The last confusing parts
-
I notice the
train_mem.py
actually runs usingtrain_micro_batch_size_per_gpu=4
without OOM issue but the lora script can only run withtrain_micro_batch_size_per_gpu=1
, I setgradient_accumulation_steps=2
for both of them. Do you happen to know what could be the reason? -
The loss decreases slowly comparing to
train_memory.py
Not sure if that's expected or not.
## train_mem.py
{'loss': 1.272, 'learning_rate': 2.222222222222222e-06, 'epoch': 0.01}
{'loss': 0.8334, 'learning_rate': 1.9854595177171968e-05, 'epoch': 0.25}
...
{'loss': 0.735, 'learning_rate': 1.903074732324533e-05, 'epoch': 0.5}
.....
{'loss': 0.5697, 'learning_rate': 1.5484518712493188e-05, 'epoch': 1.01}
{'loss': 0.4537, 'learning_rate': 1.0455145991329639e-05, 'epoch': 1.5}
{'loss': 0.2661, 'learning_rate': 5.198430651940846e-06, 'epoch': 2.0}
{'loss': 0.3011, 'learning_rate': 1.339745962155613e-06, 'epoch': 2.5}
{'loss': 0.2498, 'learning_rate': 6.478088794448223e-10, 'epoch': 2.97}
## train_lora.py
{'loss': 1.5374, 'learning_rate': 5.714285714285715e-07, 'epoch': 0.0}
{'loss': 1.0186, 'learning_rate': 1.142857142857143e-06, 'epoch': 0.01}
{'loss': 1.0084, 'learning_rate': 1.9976980418510628e-05, 'epoch': 0.15}
{'loss': 1.1323, 'learning_rate': 1.9851603302355373e-05, 'epoch': 0.25}
{'loss': 1.0513, 'learning_rate': 1.9054761481647815e-05, 'epoch': 0.5}
.....
{'loss': 0.9736, 'learning_rate': 1.6696907901061803e-05, 'epoch': 0.87}
BTW, I will help answer other Lora related issues in the community and reduce your support burden. I really appreciate your help!

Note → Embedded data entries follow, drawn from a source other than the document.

(* ===== verification/QuotaOps.v ===== *)
(** * Quota operations

    The operations that the rest of the file system calls: charging and returning
    blocks and files, changing the owner of a file, setting and reading records,
    starting and stopping quotas (src/src/fs/samfs/quota.c and the first half of
    src/src/fs/samfs/cquota.c), on top of the cache. *)

From S2P Require Import Prelude QuotaRec QuotaBytes Monad QuotaCache.

Section Ops.
Context {E : Type} `{QuotaEnv E}.
Abbreviation K := (M (kstate E)).

(** ** Charging one record *)

(** [sam_quota_bcheck] and the body of [sam_quota_fcheck] assign these fields. *)
Definition store_charge (q' : sam_quot) (q : sam_quot) : sam_quot :=
  mk_quot (qt_vp q) (qt_flags q') (qt_ref q) (qt_type q) (qt_index q) (qt_lastref q') (qt_lock q)
    (qt_hash_next q) (qt_avail_next q) (qt_avail_prev q) (qt_dent q').

Definition bcheck (qp : addr) (ol tot : Z) (cr : option Z) : K Z :=
  assert_held qp;;
  q ← get_q qp; se ← gets sam_enabled; t ← gets now;
  let '(err, q', msgs) := sam_quota_bcheck se t q ol tot cr in
  when (mixed_signs ol tot) (cmn_err MixedSigns);;
  mod_q qp (store_charge q');;
  modify (say msgs);;
  mret err.

Definition sam_quota_fcheck (type index ol tot : Z) (cr : option Z) : K Z :=
  qip ← gets (fun s => quota_ip s type);
  if bool_decide (qip = None) then mret 0
  else if index <? 0 then (cmn_err NegativeIndex;; mret EDQUOT)
  else if mixed_signs ol tot then (cmn_err MixedSigns;; mret EDQUOT)
  else
    r ← sam_quot_get None type index;
    match r with
    | None => mret 0
    | Some qp =>
        q ← get_q qp; se ← gets sam_enabled; t ← gets now;
        let '(err, q', msgs) := fcheck_record se t q ol tot cr in
        mod_q qp (store_charge q');;
        modify (say msgs);;
        sam_quot_rel qp;;
        mret err
    end.

(** ** Loops over the quota types *)

(** [for (i = 0; ...) { err = step(i); if (err) break; }]: the types done before the
    failing one, and the error. *)
Fixpoint until_err (kinds : list Z) (step : Z -> K Z) : K (list Z * Z) :=
  match kinds with
  | [] => mret ([], 0)
  | t :: kinds' =>
      err ← step t;
      if negb (err =? 0) then mret ([], err)
      else
        '(done, e) ← until_err kinds' step;
        mret (t :: done, e)
  end.

(** The body of the loops of [sam_quota_balloc], for the inode [ip] or for none. *)
Definition bcharge (ip : option addr) (index : Z -> K Z) (ol tot : Z) (cr : option Z)
    (type : Z) : K Z :=
  i ← index type;
  r ← sam_quot_get ip type i;
  match r with
  | None => mret 0
  | Some qp => err ← bcheck qp ol tot cr; sam_quot_rel qp;; mret err
  end.

(** ... and of the loop that gives back what was charged. *)
Definition bgiveback (ip : option addr) (index : Z -> K Z) (ol tot : Z) (type : Z) : K unit :=
  err ← bcharge ip index (s64 (- ol)) (s64 (- tot)) None type;
  when (negb (err =? 0)) (cmn_err (ErrorReturning type)).

(** Inodes of the file system itself are not charged. *)
Definition SAM_MAX_PRIV_INO : Z := 1024.
Definition SAM_MAX_PRIV_INO_VERS_1 : Z := 5.
Definition SAM_LOSTFOUND_INO : Z := 6.
Definition SAM_OBJ_OBJCTL_INO : Z := 26.
Definition SAM_OBJ_ROOT_INO : Z := 32.
Definition SAMFS_SBLKV1 : Z := 1.
Definition SAM_PRIVILEGE_INO (vers ino : Z) : bool :=
  (((ino <=? SAM_MAX_PRIV_INO) && negb (ino =? SAM_LOSTFOUND_INO) && negb (vers =? SAMFS_SBLKV1))
   || (ino <=? SAM_MAX_PRIV_INO_VERS_1)) &&
  negb ((SAM_OBJ_OBJCTL_INO <=? ino) && (ino <=? SAM_OBJ_ROOT_INO)).

(** ** Blocks *)

Definition charge_blocks_all (ip : option addr) (index : Z -> K Z) (nblks nblks2 : Z)
    (cr : option Z) : K Z :=
  '(done, err) ← until_err quota_kinds (bcharge ip index nblks nblks2 cr);
  if err =? 0 then mret 0
  else
    for_each (rev done) (bgiveback ip index nblks nblks2);;
    mret EDQUOT.

Definition sam_quota_balloc (ip : addr) (nblks nblks2 : Z) (cr : option Z) : K Z :=
  assert_not_client;;
  n ← get_node ip;
  if seg_file n then mret 0
  else
    on ← gets quota_on;
    if negb on then mret 0
    else if SAM_PRIVILEGE_INO (di_version n) (di_ino n) then mret 0
    else charge_blocks_all (Some ip) (sam_quota_get_index ip) nblks nblks2 cr.

(** The flavour for an inode that is not in core; it has no quota pointers. *)
Definition sam_quota_balloc_perm (permip : sam_node) (nblks nblks2 : Z) (cr : option Z) : K Z :=
  assert_not_client;;
  if seg_file permip then mret 0
  else
    on ← gets quota_on;
    if negb on then mret 0
    else if SAM_PRIVILEGE_INO (di_version permip) (di_ino permip) then mret 0
    else charge_blocks_all None (sam_quota_get_index_di permip) nblks nblks2 cr.

Fixpoint bret_loop (kinds : list Z) (ip : addr) (nblks nblks2 : Z) (err : bool) : K bool :=
  match kinds with
  | [] => mret err
  | t :: kinds' =>
      e ← bcharge (Some ip) (sam_quota_get_index ip) (s64 (- nblks)) (s64 (- nblks2)) None t;
      when (negb (e =? 0)) (cmn_err (ErrorReturning t));;
      bret_loop kinds' ip nblks nblks2 (err || negb (e =? 0))
  end.

Definition sam_quota_bret (ip : addr) (nblks nblks2 : Z) : K Z :=
  assert_not_client;;
  on ← gets quota_on;
  if negb on then mret 0
  else
    n ← get_node ip;
    if SAM_PRIVILEGE_INO (di_version n) (di_ino n) then mret 0
    else
      err ← bret_loop quota_kinds ip nblks nblks2 false;
      mret (if (err : bool) then EDQUOT else 0).

(** ** Files *)

(** [if (m_quota_ip[i] && idx[i] >= 0) err = sam_quota_fcheck(...)] *)
Definition fcharge (idx : Z -> Z) (ol tot : Z) (cr : option Z) (type : Z) : K Z :=
  qip ← gets (fun s => quota_ip s type);
  if negb (bool_decide (qip = None)) && (0 <=? idx type)
  then sam_quota_fcheck type (idx type) ol tot cr
  else mret 0.

Definition fgiveback (idx : Z -> Z) (type : Z) : K unit :=
  err ← fcharge idx (-1) (-1) None type;
  when (negb (err =? 0)) (cmn_err (ErrorReturning type)).

Definition falloc_idx (uid gid aid : Z) (type : Z) : Z :=
  if type =? SAM_QUOTA_ADMIN then aid
  else if type =? SAM_QUOTA_GROUP then s32 gid else s32 uid.

Definition sam_quota_falloc (uid gid aid : Z) (cr : option Z) : K Z :=
  assert_not_client;;
  on ← gets quota_on;
  if negb on then mret 0
  else
    '(done, err) ← until_err quota_kinds (fcharge (falloc_idx uid gid aid) 1 1 cr);
    if err =? 0 then mret 0
    else
      for_each (rev done) (fgiveback (falloc_idx uid gid aid));;
      mret EDQUOT.

(** The guard [ip->bquota[i] != NODQUOT && mp->mi.m_quota_ip[i]] of the three
    functions below. *)
Definition fcharge_ip (ip : addr) (ol tot : Z) (cr : option Z) (type : Z) : K Z :=
  n ← get_node ip; qip ← gets (fun s => quota_ip s type);
  if negb (bool_decide (bq n type = NODQUOT)) && negb (bool_decide (qip = None)) then
    i ← sam_quota_get_index ip type; sam_quota_fcheck type i ol tot cr
  else mret 0.

Definition sam_quota_fret (ip : addr) : K Z :=
  assert_not_client;;
  on ← gets quota_on;
  if negb on then mret 0
  else
    for_each quota_kinds (fun t =>
      err ← (n ← get_node ip; fcharge_ip ip (if offline n then 0 else -1) (-1) None t);
      when (negb (err =? 0)) (cmn_err (ErrorReturning t)));;
    mret 0.

Definition sam_quota_fonline (ip : addr) (cr : option Z) : K Z :=
  on ← gets quota_on;
  if negb on then mret 0
  else
    '(done, err) ← until_err quota_kinds (fcharge_ip ip 0 0 cr);
    if err =? 0 then mret 0
    else
      for_each (rev done) (fun t =>
        e ← fcharge_ip ip 0 0 cr t;
        when (negb (e =? 0)) (cmn_err (ErrorReturning t)));;
      mret EDQUOT.

Definition sam_quota_foffline (ip : addr) (cr : option Z) : K Z :=
  on ← gets quota_on;
  if negb on then mret 0
  else
    for_each quota_kinds (fun t =>
      e ← fcharge_ip ip 0 0 cr t;
      when (negb (e =? 0)) (cmn_err (ErrorReturning t)));;
    mret 0.

(** ** Inodes *)

Definition sam_is_quota_inode (s : kstate E) (ip : addr) : bool :=
  existsb (fun t => bool_decide (quota_ip s t = Some ip)) quota_kinds.

(** One type of [sam_quota_inode_fini]. With one thread the pointer cannot change
    between the two reads. *)
Definition fini_one (ip : addr) (type : Z) : K unit :=
  n ← get_node ip;
  match bq n type with
  | QP qp =>
      assert_not_client;;
      mutex_enter qp;;
      n' ← get_node ip;
      if decide (bq n' type = QP qp) then
        sam_quot_unhold qp;;
        set_bq ip type QNULL;;
        sam_quot_rel qp
      else mutex_exit qp
  | _ => mret tt
  end.

Definition sam_quota_inode_fini (ip : addr) : K unit :=
  h ← gets (fun s => m_quota_hash (mp s));
  if bool_decide (h = None) then mret tt
  else for_each quota_kinds (fini_one ip).
End Ops.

Thanks for your willingness to help the community, we sincerely appreciate it! For my experience in OOM, I basically try to open the grdient checkpointing, then I can train with a larger batch size.
The gradient checkpointing needs to apply a monkey patch in the hf trainer or llama model definition. There will be a warning with some pointer about how to do the monkey patch. You can also read here for more details.
@Jeffwan Have you tried llama-30b-hf with lora?
@ZYHowell
The https://github.com/lm-sys/FastChat/issues/170 mentioned that you have a plan about 30b with lora.
Do you use load_in_8bit
in lora script? It seems that it costs more than 40G GPU-MEM if you only use A100-40G.
We have multiple A100-40G
@better629 I have not tried 30b yet and we will explore 30B or 65B later and let you know the results
why qlora‘s loss is slower, i find the same question.